→ Work to be completed
Your task is to show every line in the listing below that includes "induction".

..........

(** On a perfect tree the server's split point is the reference's, and so is
    the proof it builds. *)
Lemma build_inner_perfect (J fuel : nat) (l : list bytes) (m : nat) (known : bool)
    (acc : list bytes) :
  (J ≤ 63)%nat → length l = (2 ^ J)%nat → (0 < m)%nat → (m ≤ 2 ^ J)%nat → (2 ^ J ≤ fuel)%nat →
  build_consistency_proof_inner fuel l m known acc = Some (acc ++ rfc_proof fuel l m known).
Proof.
  revert fuel l m known acc. induction J as [|j IH]; intros fuel l m known acc HJ Hl Hm HmJ Hf;
    rewrite build_inner_unfold by lia.
  { assert (m = length l) as -> by (simpl in *; lia). rewrite Nat.eqb_refl.
    destruct fuel; cbn [rfc_proof]; rewrite Nat.eqb_refl; (destruct known; [by rewrite app_nil_r|done]). }
  pose proof (Nat.pow_nonzero 2 j ltac:(done)) as Hpos.
  destruct fuel as [|fuel]; [rewrite Nat.pow_succ_r' in Hf; lia|]. cbn [rfc_proof].
  destruct (m =? length l)%nat eqn:E; [destruct known; [by rewrite app_nil_r|done]|].
  bool_to_prop. rewrite Hl in E |- *. rewrite largest_power_pow2 by lia.
  assert (rfc_split (2 ^ S j) = 2 ^ j)%nat as ->
    by (apply rfc_split_unique; rewrite Nat.pow_succ_r'; lia).
  rewrite Nat.pow_succ_r' in Hl, Hf, HmJ, E.
  destruct (m <=? 2 ^ j)%nat eqn:Ek; bool_to_prop.
  - rewrite IH by (rewrite ?length_take; lia). simpl. rewrite build_tree_root_mth; simpl.
    + by rewrite app_assoc.
    + intros Hx%(f_equal length). rewrite length_drop in Hx. simpl in Hx. lia.
  - rewrite IH by (rewrite ?length_drop; lia). simpl. rewrite build_tree_root_mth; simpl.
    + by rewrite app_assoc.
    + intros Hx%(f_equal length). rewrite length_take in Hx. simpl in Hx. lia.
Qed.

Context `{!PrimitiveLaws P}.

Lemma mth_inj (Q : list bytes) (a b : list bytes) :
  collision_free Q → a ≠ [] → length a = length b →
  Forall (λ h, length h = 32%nat) a → Forall (λ h, length h = 32%nat) b →
  mth_inputs a ⊆ Q → mth_inputs b ⊆ Q → mth a = mth b → a = b.
Proof.
  intros HQ Ha. revert b. revert a Ha. refine (split_ind _ _ _).
  - intros h [|h' [|? b]] Hl _ _ _ _ E; simpl in Hl; try lia. by rewrite !mth_singleton in E; subst.
  - intros a Hge IHt IHd b Hl Fa Fb Qa Qb E.
    rewrite (mth_inputs_split a) in Qa by done. cbv zeta in Qa.
    apply list_subseteq_cons_iff in Qa as [Ra [Qa1 Qa2]%list_subseteq_app_iff_l].
    rewrite (mth_split a) in E by done. apply (mth_node_inv Q) in E; try done; [|lia|].
    2:{ apply length_mth; [by apply halves_ne|by apply Forall_take]. }
    rewrite <- Hl in E. set (k := rfc_split (length a)) in *. destruct E as (E1 & E2 & Qb1 & Qb2).
    rewrite <- (take_drop k a), <- (take_drop k b). f_equal.
    + apply IHt; try done; [by rewrite !length_take, Hl|by apply Forall_take..].
    + apply IHd; try done; [by rewrite !length_drop, Hl|by apply Forall_drop..].
Qed.

Lemma rfc_eval_length (fuel m n : nat) (known : bool) (root : bytes) (rhashes : list bytes)
    (o w : bytes) :
  length root = 32%nat → Forall (λ h, length h = 32%nat) rhashes →
  rfc_eval fuel m n known root rhashes = Some (o, w) → length o = 32%nat ∧ length w = 32%nat.
Proof.
  revert m n known rhashes o w. induction fuel as [|fuel IH]; intros m n known rhashes o w Hr Hh;
    cbn [rfc_eval]; destruct (m =? n)%nat;
    try (destruct known, rhashes as [|h [|h' rhashes]]; intros H; simplify_eq; [done|];
         by apply Forall_cons_1 in Hh as [? _]); [done|].
  destruct rhashes as [|h rhashes]; [done|]. apply Forall_cons_1 in Hh as [_ Hh].
  destruct (m <=? rfc_split n)%nat;
    match goal with |- context [rfc_eval ?f ?a ?b ?c ?d ?e] =>
      destruct (rfc_eval f a b c d e) as [[o' w']|] eqn:E; simpl; [|done] end;
    intros [= <- <-]; apply IH in E as [? ?]; try done; split; (done || apply sha256_length).
Qed.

..........

→ Response to the task
  revert fuel l m known acc. induction J as [|j IH]; intros fuel l m known acc HJ Hl Hm HmJ Hf;
  revert m n known rhashes o w. induction fuel as [|fuel IH]; intros m n known rhashes o w Hr Hh;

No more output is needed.